天庭十万天兵,列阵南天门。金甲耀目,长戟如林,云海在他们脚下翻涌,像白色的岩浆。
北俱芦洲二十万巫族战士,黑压压一片,望不到尽头。他们赤足站在大地上,身上的图腾纹身泛着暗红色的光,像地底的岩浆在流淌。
三界屏息。
帝江站在巫族阵前。十二祖巫之首,速度超光速,盘古精血最纯的化身。他的声音不大,但传遍了三界,从南瞻部洲到北俱芦洲,从东胜神洲到西牛贺洲,每一个生灵都听见了。
“帝俊、东皇太一,借盘古左眼太阳本源成道。没有盘古,他们连形都化不了。”
他的声音像大地深处的轰鸣。
“我巫族,是盘古精血所化。
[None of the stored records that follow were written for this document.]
#[warnings="-register-all"]
Inductive ASTPropertyValue : Type :=
| PPrimitive (a : Attrs) (value : string)
| PConstant (a : Attrs) (value : Literal)
| PComposite (a : Attrs) (type : CompositeType) (value : list ASTPropertyValue)
| PIndexSignature (a : Attrs) (keyType valueType : ASTPropertyValue)
| PFunction (a : Attrs) (value : ASTPropertyValue)
| PReference (a : Attrs) (value : string)
| PTypeOperator (a : Attrs) (operator : string) (value : ASTPropertyValue)
| PMapped (a : Attrs) (parameter : string)
    (constraint value : ASTPropertyValue)
| PConditional (a : Attrs)
    (checkType extendsType trueType falseType : ASTPropertyValue)
| PEnum (a : Attrs) (values : list Literal).

(** [ASTProperty = ASTPropertyValue & { name; optional; ... }]: a
    property is the value node itself, carrying a name. *)
Abbreviation ASTProperty := ASTPropertyValue (only parsing).

Definition attrs (v : ASTPropertyValue) : Attrs :=
  match v with
  | PPrimitive a _ | PConstant a _ | PComposite a _ _
  | PIndexSignature a _ _ | PFunction a _ | PReference a _
  | PTypeOperator a _ _ | PMapped a _ _ _ | PConditional a _ _ _ _
  | PEnum a _ => a
  end.

Definition with_attrs (a : Attrs) (v : ASTPropertyValue) : ASTPropertyValue :=
  match v with
  | PPrimitive _ x => PPrimitive a x
  | PConstant _ x => PConstant a x
  | PComposite _ t x => PComposite a t x
  | PIndexSignature _ x y => PIndexSignature a x y
  | PFunction _ x => PFunction a x
  | PReference _ x => PReference a x
  | PTypeOperator _ o x => PTypeOperator a o x
  | PMapped _ p c x => PMapped a p c x
  | PConditional _ c e t f => PConditional a c e t f
  | PEnum _ x => PEnum a x
  end.

(** [{ ...v, recursiveEdge: true }] *)
Definition mark_recursive (v : ASTPropertyValue) : ASTPropertyValue :=
  let a := attrs v in
  with_attrs (mkAttrs (name a) (optional a) true (location a)) v.

Definition composite_type_name (t : CompositeType) : string :=
  match t with
  | TUnion => "union" | TIntersection => "intersection" | TArray => "array"
  | TTuple => "tuple" | TObject => "object" | TRecord => "record"
  | TPromise => "promise"
  end.
Section ProposalRunEmpty.
Import Data Checkpoint Fetcher Proposals.
Variable world : env (page proposal).
Hypothesis nothing : Scenario.no_proposals_served world.

Lemma proposal_turn_without_proposals st :
  exists st',
    loop_body world st = Py.Ok (Continue st')
    /\ all_proposals st' = all_proposals st
    /\ after_cursor st' = after_cursor st
    /\ page_count st' = page_count st
    /\ consecutive_failures st' = S (consecutive_failures st)
    /\ request_count (self st') = S (request_count (self st))
    /\ store (self st') = store (self st).
Proof.
  unfold loop_body. cbv zeta.
  destruct (nothing (request_count (self st)) (page_input (after_cursor st)))
    as (b & -> & Hb).
  cbn [get_data Py.bind].
  destruct (Client.data b) as [proposals_data|].
  - rewrite Hb. eexists. split; [reflexivity|]. repeat split.
  - eexists. split; [reflexivity|]. repeat split.
Qed.

Lemma proposal_while_without_proposals (k : nat) :
  forall st,
    page_count st < max_pages ->
    consecutive_failures st + k = max_failures ->
    exists st',
      while world k st = Some (Py.Ok (LoopBound, st'))
      /\ all_proposals st' = all_proposals st
      /\ after_cursor st' = after_cursor st
      /\ request_count (self st') = request_count (self st) + k
      /\ store (self st') = store (self st)
      /\ Scenario.proposal_cursors world k st
         = List.repeat (page_input (after_cursor st)) k.
Proof.
  induction k as [|k IH]; intros st Hp Hk; cbn [while Scenario.proposal_cursors].
  - replace (consecutive_failures st <? max_failures)%nat with false
      by (symmetry; apply Nat.ltb_ge; lia).
    rewrite andb_false_r. exists st. repeat split. lia.
  - replace (consecutive_failures st <? max_failures)%nat with true
      by (symmetry; apply Nat.ltb_lt; lia).
    replace (page_count st <? max_pages)%nat with true
      by (symmetry; apply Nat.ltb_lt; lia).
    cbn [andb].
    destruct (proposal_turn_without_proposals st)
      as (st1 & -> & Ha & Hc & Hpc & Hf & Hr & Hs).
    destruct (IH st1) as (st' & Hw & Ha' & Hc' & Hr' & Hs' & Hq'); [lia | lia |].
    exists st'. split; [exact Hw|].
    repeat split; [congruence | congruence | lia | congruence |].
    cbn [List.repeat]. rewrite Hq', Hc. reflexivity.
Qed.

(** X7.  When the service answers every proposals request but never has
    a proposal (no data, or an empty page), a fetcher with fewer than 37
    cached proposals asks ten times, every time without a cursor (the
    cursor of an empty page is not taken up), an empty page counting as a
    failure, and returns the empty list; the cached proposals are not
    returned, and the checkpoint's proposals are replaced by the empty
    list. *)
Theorem proposal_run_without_proposals (f : fetcher) :
  List.length (proposals (checkpoint_data (store f))) < expected_proposals ->
  exists f',
    get_all_proposals_optimized world 10 f = Some (Py.Ok ([], f'))
    /\ request_count f' = request_count f + 10
    /\ Scenario.proposal_cursors world 10 (Scenario.proposal_start f)
       = List.repeat None 10
    /\ proposals (checkpoint_data (store f')) = []
    /\ (writable (store f) = true ->
        exists c, checkpoint_file (store f') = Some c /\ proposals c = []).
Proof.
  intros Hlen. unfold get_all_proposals_optimized.
  replace (expected_proposals <=? _)%nat with false
    by (symmetry; apply Nat.leb_gt; exact Hlen).
  destruct (proposal_while_without_proposals 10
              {| all_proposals := []; after_cursor := None; page_count := 0;
                 consecutive_failures := 0; self := f |})
    as (st' & -> & Ha & _ & Hr & Hs & Hq);
    [cbn; unfold max_pages; lia | reflexivity |].
  cbn in Ha, Hr, Hs. rewrite Ha. eexists. split; [reflexivity|].
  split; [exact Hr|]. split; [exact Hq|]. split; [reflexivity|].
  intros Hw. cbn. rewrite Hs, Hw. eexists. split; reflexivity.
Qed.

End ProposalRunEmpty.

Section ProposalRunWitnesses.
Import Data Checkpoint Fetcher Proposals.

Lemma empty_pages_serve_no_proposal :
  Scenario.no_proposals_served Scenario.empty_proposal_pages.
Proof. intros n c. eexists. split; reflexivity. Qed.

Lemma proposal_run_without_proposals_witness :
  exists f',
    get_all_proposals_optimized Scenario.empty_proposal_pages 10
      (init (store_of
               {| delegates := []; proposals := [Scenario.a_proposal "1"];
                  last_delegate_cursor := None; votes_cache := ∅;
                  processed_proposals := []; delegates_complete := None |}) false)
    = Some (Py.Ok ([], f'))
    /\ request_count f' = 0 + 10
    /\ Scenario.proposal_cursors Scenario.empty_proposal_pages 10
         (Scenario.proposal_start
            (init (store_of
                     {| delegates := []; proposals := [Scenario.a_proposal "1"];
                        last_delegate_cursor := None; votes_cache := ∅;
                        processed_proposals := []; delegates_complete := None |})
                  false))
       = List.repeat None 10
    /\ proposals (checkpoint_data (store f')) = []
    /\ (true = true ->
        exists c, checkpoint_file (store f') = Some c /\ proposals c = []).
Proof.
  apply (proposal_run_without_proposals Scenario.empty_proposal_pages
           empty_pages_serve_no_proposal).
  cbn. unfold expected_proposals. lia.
Defined.

Lemma proposal_run_always_ends_witness :
  exists l f',
    get_all_proposals_optimized Scenario.one_proposal_page 3 (init fresh_store false)
    = Some (Py.Ok (l, f'))
    /\ request_count f' <= request_count (init fresh_store false) + 1110
    /\ Forall (fun p => validate_proposal_data_improved p = true
                        /\ Py.truthy_str (id p) = true) l.
Proof.
  eexists _, _. split; [vm_compute; reflexivity|].
  apply (proj1 (proj2 (proposal_run_always_ends Scenario.one_proposal_page
                         (init fresh_store false))) 3).
  - cbn. unfold expected_proposals. lia.
  - vm_compute. reflexivity.
Defined.

End ProposalRunWitnesses.

(** ** The vote fetch as a whole *)

Section VoteRun.
Import Data Checkpoint Fetcher Votes.
Variable world : env (page vote).
Variable proposal_id : string.
Variable expected : option Z.

Lemma alias_extend_fields is_live votes f :
  force_refresh_votes (alias_extend proposal_id is_live votes f) = force_refresh_votes f
  /\ vote_batch_size (alias_extend proposal_id is_live votes f) = vote_batch_size f.
Proof. destruct is_live; split; reflexivity. Qed.
(** The callees of every call inside an expression. *)
Fixpoint expr_calls (e : expr) : list (list string) :=
  match e with
  | EName _ | ENum _ | EStr _ | EBool _ => []
  | EAttr e _ => expr_calls e
  | ECall f args kwargs =>
      callee_path f :: expr_calls f ++ flat_map expr_calls args
      ++ flat_map (fun kv => expr_calls (snd kv)) kwargs
  | EBinOp l _ r => expr_calls l ++ expr_calls r
  | ENeg e => expr_calls e
  | EList es | ETuple es => flat_map expr_calls es
  | EDict items =>
      flat_map (fun kv => expr_calls (fst kv) ++ expr_calls (snd kv)) items
  | ESlice e lo hi => expr_calls e ++ expr_calls lo ++ expr_calls hi
  | EListComp elt _ iter => expr_calls iter ++ expr_calls elt
  | EDictComp key val _ iter =>
      expr_calls iter ++ expr_calls key ++ expr_calls val
  | EIfExp c a b => expr_calls c ++ expr_calls a ++ expr_calls b
  end.

Fixpoint stmt_calls (s : stmt) : list (list string) :=
  match s with
  | SImport _ _ | SImportFrom _ _ | SComment _ => []
  | SAssign targets value =>
      flat_map expr_calls targets ++ expr_calls value
  | SAugAssign target _ value => expr_calls target ++ expr_calls value
  | SExpr e | SReturn e | SRaise e | SAssert e => expr_calls e
  | SDef _ params _ body =>
      flat_map expr_calls (param_defaults params)
      ++ flat_map stmt_calls body
  | SIf test body orelse =>
      expr_calls test ++ flat_map stmt_calls body
      ++ flat_map stmt_calls orelse
  | SFor _ iter body => expr_calls iter ++ flat_map stmt_calls body
  | SWhile test body => expr_calls test ++ flat_map stmt_calls body
  | STry body handlers finalbody =>
      flat_map stmt_calls body
      ++ flat_map (flat_map stmt_calls) handlers
      ++ flat_map stmt_calls finalbody
  | SWith context body => expr_calls context ++ flat_map stmt_calls body
  end.

(** The import table of a statement: local name -> qualified origin. *)
Definition stmt_imports (s : stmt) : list (string * list string) :=
  match s with
  | SImport module asname => [(asname, module)]
  | SImportFrom module names => map (fun n => (n, module ++ [n])) names
  | _ => []
  end.

Definition all_stmts (nb : list cell) : list stmt :=
  flat_map (fun c => snd c) (code_cells nb).

Definition notebook_imports (nb : list cell)
  : list (string * list string) :=
  flat_map stmt_imports (all_stmts nb).

(** A path with its root name replaced by what the root was imported
    as. *)
Definition resolve (imports : list (string * list string))
  (path : list string) : list string :=
  match path with
  | [] => []
  | root :: rest =>
      match lookup root imports with
      | Some origin => origin ++ rest
      | None => path
      end
  end.

(** The function definitions at the top level of the cells. *)
Definition stmt_defs (s : stmt) : list (string * list stmt) :=
  match s with
  | SDef name _ _ body => [(name, body)]
  | _ => []
  end.

Definition function_defs (nb : list cell) : list (string * list stmt) :=
  flat_map stmt_defs (all_stmts nb).

Fixpoint path_eqb (p q : list string) : bool :=
  match p, q with
  | [], [] => true
  | x :: p', y :: q' => String.eqb x y && path_eqb p' q'
  | _, _ => false
  end.

Fixpoint dedup_paths (l : list (list string)) : list (list string) :=
  match l with
  | [] => []
  | p :: rest =>
      p :: filter (fun q => negb (path_eqb p q)) (dedup_paths rest)
  end.

(** The distinct callees of a list of statements, resolved through the
    notebook's imports. *)
Definition resolved_calls (nb : list cell) (body : list stmt)
  : list (list string) :=
  dedup_paths (map (resolve (notebook_imports nb))
                 (flat_map stmt_calls body)).
(** X21. With the offline client every rating is shown as a success and
    rewarded, whatever the render identifier, the stars and the tags,
    although the client stores nothing: the reward callback runs with one
    credit, the success flag and the timer are set. *)
Theorem handleSubmit_offline {W : Type} (renderId : string)
    (reward : Z -> M W unit) (st : RatingState) (s s1 : World W) :
  renderId <> "" ->
  reward 1 s = (Ok tt, s1) ->
  handleSubmit createMockChain renderId (Some reward) st s
  = (Ok (mkRating (star_rating st) (selectedTags st) false true (alerts st)
           (timers st ++ [2000])), s1).
Proof.
  intros Hid Hreward. unfold handleSubmit.
  apply String.eqb_neq in Hid. rewrite Hid.
  apply try_catch_ok.
  rewrite (bind_ok _ _ _ _ _
             (submitFeedback_offline_storage renderId (star_rating st)
                (selectedTags st) s)).
  now rewrite (bind_ok _ _ _ _ _ Hreward).
Qed.

Lemma handleSubmit_offline_witness :
  handleSubmit createMockChain "offline-mode-id" (Some counting_reward)
    sample_rating_state (mkWorld 7 [])
  = (Ok (mkRating (star_rating sample_rating_state)
           (selectedTags sample_rating_state) false true
           (alerts sample_rating_state)
           (timers sample_rating_state ++ [2000])), mkWorld 8 []).
Proof.
  apply (handleSubmit_offline "offline-mode-id" counting_reward
           sample_rating_state (mkWorld 7 []) (mkWorld 8 [])).
  - discriminate.
  - reflexivity.
Defined.

(** ** Editing the pinned assets *)

Lemma removeAsset_other {N : Numbers} (id : string)
    (assets : list (IdeaAsset N)) :
  (forall a, In a assets -> asset_id a <> id) -> removeAsset id assets = assets.
Proof.
  intros Hother. unfold removeAsset.
  apply forallb_filter_id, forallb_forall.
  intros a Ha. apply negb_true_iff, String.eqb_neq. now apply Hother.
Qed.

Lemma updateAssetImage_other {N : Numbers} (id : string) (file : FileData)
    (assets : list (IdeaAsset N)) :
  (forall a, In a assets -> asset_id a <> id) ->
  updateAssetImage id file assets = assets.
Proof.
  intros Hother. unfold updateAssetImage.
  rewrite <- (map_id assets) at 2. apply map_ext_in.
  intros a Ha. apply Hother, String.eqb_neq in Ha. now rewrite Ha.
Qed.

(** Among distinct identifiers, the assets around the asset of an identifier
    carry other identifiers. *)
Lemma distinct_ids_around {N : Numbers} (a : IdeaAsset N)
    (before after : list (IdeaAsset N)) :
  NoDup (map asset_id (before ++ a :: after)) ->
  (forall b, In b before -> asset_id b <> asset_id a)
  /\ (forall b, In b after -> asset_id b <> asset_id a).
Proof.
  rewrite map_app. cbn [map]. intros Hnd. apply NoDup_remove_2 in Hnd.
  split; intros b Hb Heq; apply Hnd, in_or_app; rewrite <- Heq;
    [left | right]; now apply in_map.
Qed.
Lemma gcn_init_weights `{TF} (input_dim output_dim : Z)
    (support : list sparse_tensor) (num_support : Z) (is_train : bool)
    (dropout : Q) (act : tensor → res tensor) (bias batch_norm : bool)
    (init : string) (kw : kwargs) (w w' : world) (l : GCN.t) :
  GCN.__init__ input_dim output_dim support num_support is_train dropout act
    bias batch_norm init kw w = (Ret l, w') →
  GCN.support l = support ∧ length (GCN.weights l) = Z.to_nat num_support.
Proof.
  unfold GCN.__init__, mbind, M_bind, lift.
  destruct (Layer.__init__ "GCN" kw w) as [[base|] w1]; [|done].
  destruct (assert _); [|done].
  destruct (str_add _ _); [|done].
  destruct (mapM _ _) as [ws|] eqn:Hws; [|done].
  apply mapM_res_length in Hws. rewrite length_range in Hws.
  destruct bias.
  - destruct (bias_variable_zero _ _ _) as [b|]; [|done].
    unfold mret, M_ret. destruct (truthy _).
    + destruct (Layer._log_vars _ _ _) as [[[]|] ?]; [|done]. by intros [= <- _].
    + by intros [= <- _].
  - unfold mret, M_ret. destruct (truthy _).
    + destruct (Layer._log_vars _ _ _) as [[[]|] ?]; [|done]. by intros [= <- _].
    + by intros [= <- _].
Qed.

(** C2, the claim as stated fails: a [GCN] built with one support and
    [num_support = 2] is returned by the constructor, and its core
    computation then returns a result as well. *)
Lemma gcn_support_count_counterexample :
  length [sparse_identity (R:=Z) 2] ≠ Z.to_nat 2
  ∧ ∃ l w',
      GCN.__init__ (H:=ZTF) 2 3 [sparse_identity 2] 2 true 0 identity false
        false "def" [] empty_world = (Ret l, w')
      ∧ GCN._call l (Matrix 2 [[1; 2]; [3; 4]])
        = Ret (Matrix 3 [[3; 3; 3]; [7; 7; 7]]).
Proof.
  split; [compute_done|].
  destruct (GCN.__init__ (H:=ZTF) 2 3 [sparse_identity 2] 2 true 0 identity
              false false "def" [] empty_world) as [[l|e] w'] eqn:Hl;
    [|exfalso; revert Hl; vm_compute; discriminate].
  exists l, w'. split; [reflexivity|].
  revert Hl. vm_compute. intros [= <- _]. reflexivity.
Qed.

(** C2, amended. [GCN.__init__] never compares the support with
    [num_support]: it returns or raises as it would for any other support,
    stores the support as given, and creates [num_support] weight
    matrices.  A support longer than that is only noticed when the core
    computation runs: it raises, on every input.  A support that is not
    longer is accepted, and the computation reads only as many weight
    matrices as there are supports. *)
Theorem gcn_support_count `{TF} (input_dim output_dim : Z)
    (support : list sparse_tensor) (num_support : Z) (is_train : bool)
    (dropout : Q) (act : tensor → res tensor) (bias batch_norm : bool)
    (init : string) (kw : kwargs) (w : world) :
  GCN.__init__ input_dim output_dim support num_support is_train dropout act
    bias batch_norm init kw w
  = (GCN.with_support support
       <$> (GCN.__init__ input_dim output_dim [] num_support is_train dropout
              act bias batch_norm init kw w).1,
     (GCN.__init__ input_dim output_dim [] num_support is_train dropout
        act bias batch_norm init kw w).2)
  ∧ ∀ l w',
      GCN.__init__ input_dim output_dim support num_support is_train dropout
        act bias batch_norm init kw w = (Ret l, w') →
      GCN.support l = support
      ∧ length (GCN.weights l) = Z.to_nat num_support
      ∧ ((Z.to_nat num_support < length support)%nat →
         ∀ input, fails (GCN._call l input))
      ∧ ((length support ≤ Z.to_nat num_support)%nat →
         ∀ input,
           GCN._call l input
           = GCN._call (GCN.with_weights
                          (take (length support) (GCN.weights l)) l) input).
Proof.
  split; [apply gcn_init_support|].
  intros l w' Hl. apply gcn_init_weights in Hl as [Hs Hw].
  split; [done|]. split; [done|]. split.
  - intros Hlen input. apply gcn_call_fails. rewrite Hs, Hw. lia.
  - intros _ input. rewrite <- Hs. symmetry. apply gcn_call_take.
Qed.
(** The conversion ends, and its result is the DFA of a state of the loop
    that satisfies the invariant and has an empty worklist. *)
Lemma convert_nfa_to_dfa_inv :
  ∃ st cur, convert_nfa_to_dfa iter_set nfa = Ok (cs_dfa st)
            ∧ conv_inv iter_set nfa (start_set nfa ∪ nfa_targets nfa) cur [] st
            ∧ cs_worklist st = [].
Proof.
  unfold convert_nfa_to_dfa.
  rewrite (get_epsilon_closure_ecl iter_set iter_set_perm). simpl.
  set (U := start_set nfa ∪ nfa_targets nfa).
  set (X0 := ecl iter_set nfa (start_set nfa)).
  assert (nfa_targets nfa ⊆ U) as HU by set_solver.
  apply (convert_loop_spec iter_set iter_set_perm nfa U HU _ ∅).
  - constructor; simpl.
    + done.
    + apply lookup_singleton_eq.
    + intros X n [-> <-]%lookup_singleton_Some. exists 0. split; [lia|done].
    + intros X Y n [-> _]%lookup_singleton_Some [-> _]%lookup_singleton_Some. done.
    + intros X n [<- _]%lookup_singleton_Some.
      apply (ecl_within iter_set iter_set_perm nfa U HU). set_solver.
    + intros X n [<- <-]%lookup_singleton_Some.
      rewrite <- (any_final_spec iter_set iter_set_perm).
      fold X0. destruct (any_final iter_set (NFA.final_states nfa) X0); set_solver.
    + intros n Hn. exists 0. split; [lia|].
      destruct (any_final iter_set (NFA.final_states nfa) X0); set_solver.
    + intros n c m. unfold DFA.delta. simpl. rewrite lookup_empty.
      destruct (decide ("S0" = n)) as [<-|Hne].
      * rewrite lookup_insert_eq. simpl. by rewrite lookup_empty.
      * rewrite lookup_insert_ne by done. by rewrite lookup_empty.
    + intros X n c _ HX. by apply not_elem_of_empty in HX.
    + intros X [n [<- _]%lookup_singleton_Some]. right. by left.
    + intros X ->%list_elem_of_singleton. rewrite lookup_singleton_eq. by eexists.
    + intros X HX. by apply not_elem_of_empty in HX.
    + intros n. rewrite elem_of_union, elem_of_singleton. split.
      * intros [->|Hn]; [|by apply not_elem_of_empty in Hn].
        exists X0. apply lookup_singleton_eq.
      * intros (X & [_ <-]%lookup_singleton_Some). by left.
    + destruct (any_final iter_set (NFA.final_states nfa) X0); set_solver.
    + intros n row. rewrite lookup_empty.
      destruct (decide ("S0" = n)) as [<-|Hne]; [set_solver|].
      rewrite lookup_insert_ne by done. by rewrite lookup_empty.
  - simpl. rewrite map_size_singleton. lia.
Qed.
我们是盘古的肉身,盘古的后裔。”
“借我们祖宗的力量发芽,如今反要骑到我们头上?”
他的眼睛扫过二十万巫族战士,扫过南天门上的十万天兵,扫过天地之间所有屏息聆听的生灵。
“妖族要打,我们奉陪。盘古后裔,从不低头。”
二十万巫族战士举起手中的兵器,齐声怒吼。声音震得大地裂开,震得天庭的云海倒卷,震得三界的生灵捂住耳朵。
帝俊挥手。
十万天兵冲下南天门。金甲反射着太阳的光芒,像一条金色的瀑布从天际倾泻而下。长戟刺出,寒光如林。
帝江挥手。
二十万巫族战士迎上去。他们赤足踏碎大地,图腾纹身燃烧着暗红色的光,像二十万颗流星从地面升起,撞向那道金色的瀑布。
天崩地裂。
两军撞在一起的那一刻,天地之间所有的声音都消失了。不是没有声音,是声音太大了,大到耳朵听不见,大到五脏六腑都在震,大到连魂魄都在颤。然后声音回来了——兵器的撞击声,法术的爆裂声,嘶吼声,惨叫声,鲜血喷溅的声音,骨头断裂的声音,尸体砸在地上的声音。
天在崩,地在裂。
共工撞断了天柱。不周山摇摇欲坠,巨石从山顶滚落,砸进战场,砸死天兵,也砸死巫族。他不分敌我。他是祖巫,水之祖巫,盘古的骨头所化。他只知道撞。一下,两下,三下。天柱裂了。天开始往下塌。
祝融的南明离火焚烧天庭。火之祖巫,盘古的血液所化。他的火不是凡火,是开天辟地时残留的余烬。火焰烧过南天门,烧过凌霄殿,烧过丹霄宫。天兵成片倒下,烧成灰,风一吹就散了。
东皇太一祭出混沌钟。钟声震退祝融,震退共工,震退冲上来的五个祖巫。混沌钟,开天神斧所化的三大先天至宝之一,东皇太一的本命神器。钟声每响一次,巫族战士就倒下数百。他的嘴角在流血。催动混沌钟需要燃烧本命精血,他在燃烧自己。
应龙盘绕在他身边。冰火双龙戟横扫千军,左翼被共工撞断,她用右翼飞。鲜血从断翼处洒落,落在云海上,像红色的雨。东皇太一看了她一眼,没有说话。她也没有说话。三千年的默契,不需要说话。
帝俊催动太阳本源。他是先天神魔,借盘古左眼化形。太阳真火从他周身涌出,像金色的海啸。火海吞没巫族战士,一片接一片倒下。他杀红了眼。九个儿子死了,被大羿射死了。他要报仇,要杀光巫族,要杀光所有伤害过他儿子的人。太阳真火越来越旺,他的生命力越来越弱。他在燃烧自己。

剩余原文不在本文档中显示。